When man refused to hear and obey God’s Word in Genesis 10, they did not go forth and multiply. Instead, they stayed in one place and united to build a life without Him. God responded by confusing their languages so they could no longer understand one another. This created distance and division, sending people out across the earth just as God had originally directed. Genesis records that nations formed, each with its own language, unable to communicate with the others. That inability to understand still echoes today. Misunderstanding has a way of creating distance far faster than we can repair it. Yet right after this scattering, God “spoke” to Abraham. Abraham heard Him, understood Him, and responded in faith. In the middle of confusion, God made Himself understood to one man, beginning a story that would reach far beyond him.

That tension between hearing and not hearing plays out in daily life more than we might like to admit. We live in a world full of words, yet true understanding can still be rare. Conversations can pass back and forth without ever really connecting. I have noticed that it is possible to nod at the right time, say “I see what you mean,” and still miss the point entirely. The problem is not always the volume of communication but the depth of it. The Israelites struggled in this same way. Though God spoke clearly through Jeremiah, they stopped listening and therefore stopped trusting. Jeremiah warned them in 5:15 that a nation would come “whose language you do not know, nor can you understand what they say.” Without understanding, compassion disappears, and people begin to treat each other as less than human. It is a sobering reminder that when communication breaks down, relationships often follow.

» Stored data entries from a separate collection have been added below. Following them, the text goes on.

Lemma gate_inv stable deadline obs h rest : gate stable deadline obs h = (Ok tt, rest) ->
  (exists seg b t, h = Some t /\ obs = seg ++ rest /\ Forall (healthy_now deadline) seg /\
     last seg = Some b /\ stable <= po_clock b - t) \/
  (exists pre seg, obs = pre ++ seg ++ rest /\ steady stable deadline seg).
Proof.
  revert h. induction obs as [|p obs IH]; intros h H; [done|]. cbn [gate] in H.
  destruct (Z.ltb_spec (po_now p) deadline) as [Hd|]; [|done]. cbn [negb] in H.
  assert (forall h', (if po_ctx_done p then (Err (EMsg "context"), obs) else gate stable deadline obs h') = (Ok tt, rest) ->
            gate stable deadline obs h' = (Ok tt, rest)) as Hpause by (intros h'; by destruct (po_ctx_done p)).
  assert (forall pre seg, obs = pre ++ seg ++ rest -> steady stable deadline seg ->
            exists pre seg, p :: obs = pre ++ seg ++ rest /\ steady stable deadline seg) as Hlater
    by (intros pre seg -> ?; by exists (p :: pre), seg).
  destruct (po_status p) as [[st hs]|] eqn:Es; [|done].
  assert (gate stable deadline obs None = (Ok tt, rest) -> exists pre seg, p :: obs = pre ++ seg ++ rest /\ steady stable deadline seg) as Hreset.
  { intros E. destruct (IH _ E) as [(? & ? & ? & ? & _)|(pre & seg & ? & ?)]; [done | eauto]. }
  destruct (decide (st = supervise.StateRunning /\ hs = Some supervise.HEALTHY)) as [[-> ->]|Hn].
  2:{ right. apply Hreset.
      destruct st; try done; try (by apply Hpause in H); destruct hs as [[]|]; try (by apply Hpause in H); naive_solver. }
  assert (healthy_now deadline p) as Hp by done.
  destruct h as [t|].
  - destruct (Z.leb_spec stable (po_clock p - t)).
    + simplify_eq. left. exists [p], p, t. split_and!; [done..|by constructor|done|done].
    + apply Hpause in H. destruct (IH _ H) as [(seg & b & t' & ? & -> & Hf & Hl & Hs)|(pre & seg & ? & ?)]; [|right; eauto].
      simplify_eq. left. exists (p :: seg), b, t'. split_and!; [done..|by constructor| |done].
      rewrite last_cons, Hl. done.
  - apply Hpause in H. right. destruct (IH _ H) as [(seg & b & t' & ? & -> & Hf & Hl & Hs)|(pre & seg & ? & ?)]; [|eauto].
    simplify_eq. exists [], (p :: seg). split; [done|]. split; [by constructor|]. exists p, b. split_and!; [done| |done].
    by rewrite last_cons, Hl.
Qed.

(** The gate opens only after an unbroken stretch of healthy observations. *)
Lemma gate_steady stable deadline obs rest : gate stable deadline obs None = (Ok tt, rest) ->
  exists pre seg, obs = pre ++ seg ++ rest /\ steady stable deadline seg.
Proof. intros [(? & ? & ? & ? & _)|H]%gate_inv; [done | exact H]. Qed.

Lemma gate_suffix stable deadline obs h r rest : gate stable deadline obs h = (r, rest) -> exists used, obs = used ++ rest.
Proof.
  revert h. induction obs as [|p obs IH]; intros h H; cbn [gate] in H; [exists []; by simplify_eq|].
  destruct (negb _); [exists []; by simplify_eq|].
  assert (forall h', (if po_ctx_done p then (Err (EMsg "context"), obs) else gate stable deadline obs h') = (r, rest) ->
            exists used, p :: obs = used ++ rest) as Hpause.
  { intros h' E. destruct (po_ctx_done p); [exists [p]; by simplify_eq|].
    destruct (IH _ E) as [used ->]. by exists (p :: used). }
  assert (forall e : result errno unit, (e, obs) = (r, rest) -> exists used, p :: obs = used ++ rest) as Hend
    by (intros e E; exists [p]; by simplify_eq).
  destruct (po_status p) as [[st hs]|]; [|by eapply Hend].
  destruct st, hs as [[]|]; try (by eapply Hpause); try (by eapply Hend).
  destruct h as [t|]; [|by eapply Hpause]. destruct (_ <=? _); [by eapply Hend | by eapply Hpause].
Qed.

(** ** Promotion *)

Section Promote.
Context {S : Type} {SB : store.StoreBackend S} {JM : JSON Manifest}.
Context (g : Manager).
Hypothesis Hmods : safe_path (ModulesDir g).
Hypothesis Hstag : safe_path (StagingDir g).
Hypothesis Hdis1 : below (ModulesDir g) (StagingDir g) = false.
Hypothesis Hdis2 : below (StagingDir g) (ModulesDir g) = false.
Implicit Types w : world (sys S).

Notation mdir id := (ModulesDir g ++ [id]).
Notation current id := ((ModulesDir g ++ [id]) ++ ["current"]).
Notation version_dir id v := ((ModulesDir g ++ [id]) ++ ["versions"; v]).
Notation stage_dir id v := (StagingDir g ++ [id; v]).

Lemma moduleDir_path id : safe_component id -> moduleDir g id = mdir id.
Proof. intros H. apply Join_safe; [done | safe_list]. Qed.

Lemma mdir_safe id : safe_component id -> safe_path (mdir id).
Proof. intros H. apply Forall_app. split; [done | safe_list]. Qed.

Lemma find_candidate_pure dir cands w : 
  w_fs (snd (find_candidate dir cands w)) = w_fs w /\ w_ext (snd (find_candidate (S := S) dir cands w)) = w_ext w.
Proof.
  split.
  - apply touches_none. induction cands as [|c cs IH]; simpl; footprint; done.
  - revert w. change (keeps_ext (find_candidate (S := S) dir cands)).
    induction cands as [|c cs IH]; simpl; ext_pure; done.
Qed.

(** The observations the gate was given contain a steady stretch. *)
Definition passed (x : sys S) : Prop :=
  exists pre seg post, sys_obs x = pre ++ seg ++ post /\
    steady (gateStable g) (sys_clock x + gateTimeout g) seg.

Lemma writeFileString_ext p t : keeps_ext (writeFileString (S := S) p t).
Proof. unfold writeFileString. ext_pure. Qed.

(** What [activate] does to its module's current marker; [passed] looks at the
    state it started from. *)
Lemma activate_spec mf verDir w r w' :
  safe_component (m_ID mf) -> activate g mf verDir w = (r, w') ->
  let new := Some (File (marker_line (m_Version mf))) in let cur := current (m_ID mf) in
  (exists used, sys_obs (w_ext w) = used ++ sys_obs (w_ext w')) /\
  sys_clock (w_ext w') = sys_clock (w_ext w) /\
  (r = Ok tt /\ w_fs w' !! cur = new /\ passed (w_ext w) /\ w_fs w' !! mdir (m_ID mf) = Some Dir \/
   exists e, r = Err e /\ (w_fs w' !! cur = w_fs w !! cur \/ w_fs w' !! cur = new /\ passed (w_ext w))).
Proof.
  intros Hid H new cur. unfold activate in H. unfold bind at 1 in H.
  destruct (find_candidate_pure verDir [binaryName g (m_ID mf); "module"; "module.exe"] w) as [F1 X1].
  fold (findBinary (S := S) g verDir (m_ID mf)) in F1, X1.
  destruct (findBinary g verDir (m_ID mf) w) as [[bin|e] w1]; simpl in F1, X1.
  2:{ simplify_eq. rewrite X1, F1. split_and!; [by exists []|done|right; eauto]. }
  rewrite bind_attempt in H.
  pose proof (touches_none _ w1 (touches_ReadFile _ (Join verDir ["config.json"]))) as F2.
  pose proof (keeps_atomic _ w1 : w_ext (snd (ReadFile (Join verDir ["config.json"]) w1)) = _) as X2.
  destruct (ReadFile (Join verDir ["config.json"]) w1) as [r2 w2]. cbn [fst snd] in *.
  unfold bind at 1 in H. unfold sup_Replace in H.
  destruct (w_up w2) eqn:Eup; cbn [negb] in H.
  2:{ simplify_eq. rewrite X2, X1, F2, F1. split_and!; [by exists []|done|right; eauto]. }
  destruct (supervise.Replace _ _ _ _) as [[b|e] reg].
  2:{ simplify_eq. simpl. rewrite X2, X1, F2, F1. split_and!; [by exists []|done|right; eauto]. }
  rewrite bind_attempt in H. unfold healthGate in H. simpl in H. rewrite X2, X1 in H.
  destruct (gate _ _ _ None) as [rg rest] eqn:Eg. cbn [fst snd] in H.
  pose proof (gate_suffix _ _ _ _ _ _ Eg) as Hsuf.
  destruct rg as [[]|e].
  - pose proof (gate_steady _ _ _ _ Eg) as (pre & seg & Hobs & Hst).
    assert (passed (w_ext w)) as Hp by (by exists pre, seg, rest).
    rewrite moduleDir_path, Join_safe in H by (done || by apply mdir_safe || safe_list).
    pose proof (writeFileString_ext cur (m_Version mf)) as Xw.
    match type of H with writeFileString _ _ ?w3 = _ => set (w3' := w3) in H; specialize (Xw w3') end.
    unfold cur in Xw. rewrite H in Xw. simpl in Xw. rewrite Xw. simpl.
    split; [done|]. split; [done|].
    pose proof (write_marker_dir true _ _ _ _ _ _ H) as [_ Hdir].
    apply (write_marker_atomic true) in H; [|done]. simpl in H. rewrite F2, F1 in H.
    destruct H as [[-> Hc]|(e & -> & [Hc|[_ Hc]])]; [left | right; eauto..].
    split_and!; [done..|]. apply Hdir; [done|]. by intros [_ ?]%app_eq_nil.
  - unfold bind, sup_StopModule, upd_ext, fail in H. simpl in H. simplify_eq. simpl. rewrite F2, F1.
    split; [done|]. split; [done|]. right. eauto.
Qed.

(** What [activate] can touch. *)
Definition marker_area (id : string) (q : path) : Prop :=
  below q (mdir id) = true \/ below (current id) q = true \/
  exists t, temp_name (mdir id) ".tmp-" t /\ below t q = true.

Lemma touches_sup_Replace P sp : touches P (sup_Replace (S := S) g sp).
Proof. intros w q _. unfold sup_Replace. destruct (negb _); [done|]. by destruct (supervise.Replace _ _ _ _). Qed.
Lemma touches_healthGate P id : touches P (healthGate (S := S) g id).
Proof. intros w q _. unfold healthGate. destruct (gate _ _ _ _). by destruct (w_up w). Qed.

Lemma touches_activate mf verDir : safe_component (m_ID mf) ->
  touches (marker_area (m_ID mf)) (activate (S := S) g mf verDir).
Proof.
  intros Hid. unfold activate. footprint.
  - intros w q _. unfold findBinary. by rewrite (proj1 (find_candidate_pure _ _ _)).
  - apply touches_sup_Replace.
  - apply touches_healthGate.
  - rewrite moduleDir_path, Join_safe by (done || by apply mdir_safe || safe_list).
    apply (touches_write_marker true).
  - unfold sup_StopModule. footprint.
Qed.
(** C16. Enrolment cannot be hijacked.  In a release configuration the device key
    never changes, no request leaves unless the URL is https and a server key is
    pinned, what is posted proves possession of the key over a nonce of at least 16
    bytes, and the identity only ever changes, from none, to one the pinned server
    key signed. *)
Theorem enroll_authentic c http p s r p' s' t :
  unforgeable -> AllowInsecureEnroll p = false -> Enroll c http p s = (r, p', s', t) ->
  priv p' = priv p /\
  (t <> [] -> url.scheme (EnrollURL p) = Some "https" /\ ServerPub p <> "" /\ deviceID p = "") /\
  (forall u b, POST u b ∈ t -> exists nonce bytes,
     u = EnrollURL p /\ b = enrol_body ed_sign (priv p) nonce bytes /\
     base64.DecodeString nonce = Some bytes /\ (16 <= String.length bytes)%nat) /\
  (p' = p \/
   deviceID p = "" /\ deviceID p' <> "" /\ exists data, data ∈ signed (ServerPub p) /\
     unmarshal data = Some (mkAssignment (deviceID p') (tenant p'))).
Proof.
  intros Hu Hi H. unfold identity.Enroll in H.
  destruct (String.eqb_spec (deviceID p) "") as [Hd|]; simpl in H;
    [|simplify_eq; split_and!; [done|done|by intros ?? ?%elem_of_nil|by left]].
  destruct (String.eqb (EnrollURL p) "");
    [simplify_eq; split_and!; [done|done|by intros ?? ?%elem_of_nil|by left]|].
  destruct (enrol http p) as [r1 t1] eqn:E. apply enrol_spec in E as (Ht & Hp & Ho).
  assert (t1 <> [] -> url.scheme (EnrollURL p) = Some "https" /\ ServerPub p <> "" /\ deviceID p = "") as Ht'.
  { intros [u Hc]%Ht. apply checkEnrolTransport_Ok in Hc as [Hs ?]; [|done]. unfold url_Parse in Hs.
    by destruct (url_ok _). }
  destruct r1 as [out|]; [|simplify_eq; split_and!; auto].
  destruct (Ho _ eq_refl) as (Hne & _ & u & Hv). apply verifyAssignment_Ok in Hv as (data & sig & _ & _ & _ & Hs & Hj); [|done].
  destruct (saveLocked _ _ _) as [r' s1]. simplify_eq. split_and!; [done..|]. right. split_and!; [done..|].
  exists data. eauto.
Qed.

(** ** The identity across restarts *)

(** The store holds exactly the provider's identity. *)
Definition saved (p : Provider) (s : S) : Prop := exists raw st,
  view s storeNamespace "state" = Some raw /\ usable raw = Some (priv p, st) /\
  st_DeviceID st = deviceID p /\ st_Tenant st = tenant p.

Definition saves (c : call) : Prop := forall k v s, wf s -> is_ok (fst (Put c storeNamespace k v s)) = true.

Context {JL : JSONLaws enrolmentState}.

Lemma saveLocked_saved c p (s : S) s' u : wf s -> String.length (priv p) = PrivateKeySize ->
  saveLocked c p s = (Ok u, s') -> wf s' /\ saved p s'.
Proof.
  intros Hwf Hk H. apply saveLocked_spec in H as [Hwf' Hv]; [|done]. split; [done|]. simpl in Hv.
  eexists _, _. split; [exact Hv|]. unfold usable. rewrite unmarshal_marshal. simpl.
  rewrite base64.DecodeString_Encode. simpl. by rewrite Hk.
Qed.

Lemma usable_size raw key st : usable raw = Some (key, st) -> String.length key = PrivateKeySize.
Proof.
  unfold usable. intros (st' & _ & (k & _ & H)%bind_Some)%bind_Some.
  destruct (Nat.eqb_spec (String.length k) PrivateKeySize); by simplify_eq.
Qed.

Lemma Init_saved c rnd gen p (s : S) p' s' u :
  wf s -> (forall k, gen = Some k -> String.length k = PrivateKeySize) ->
  Init c rnd gen p s = (Ok u, p', s') ->
  wf s' /\ saved p' s' /\ String.length (priv p') = PrivateKeySize.
Proof.
  intros Hwf Hg H. unfold Init in H. destruct (Get c storeNamespace "state" s) as [found|] eqn:Eg; [|done].
  apply Get_view in Eg as ->; [|done].
  destruct (view s storeNamespace "state" ≫= usable) as [[key st]|] eqn:Eu.
  - simplify_eq. apply bind_Some in Eu as (raw & Hv & Hu). split_and!; [done| |by eapply usable_size].
    exists raw, st. by split_and!.
  - destruct gen as [k|]; [|done]. destruct (saveLocked _ _ _) as [r1 s1] eqn:E. simplify_eq.
    apply saveLocked_saved in E as [? ?]; [|done|by apply Hg]. split_and!; [done..|]. by apply Hg.
Qed.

The New Testament reveals that this long story of confusion finds its answer in Jesus Christ. After His death and resurrection, He appeared to His disciples, and soon after, they spoke to people from many nations in languages they could understand. What began in Genesis with division begins to reverse. Jesus is described as the Word, the ultimate expression of God speaking to humanity. John writes, “And the Word became flesh and dwelt among us” (John 1:14). In Him, God is no longer distant or unclear. Through Christ, the message is not lost in translation. Paul captures this beautifully in Romans 8:37-39, reminding us that nothing “will be able to separate us from the love of God in Christ Jesus our Lord.” In Jesus, the language of love is spoken clearly, understood deeply, and shared across every boundary.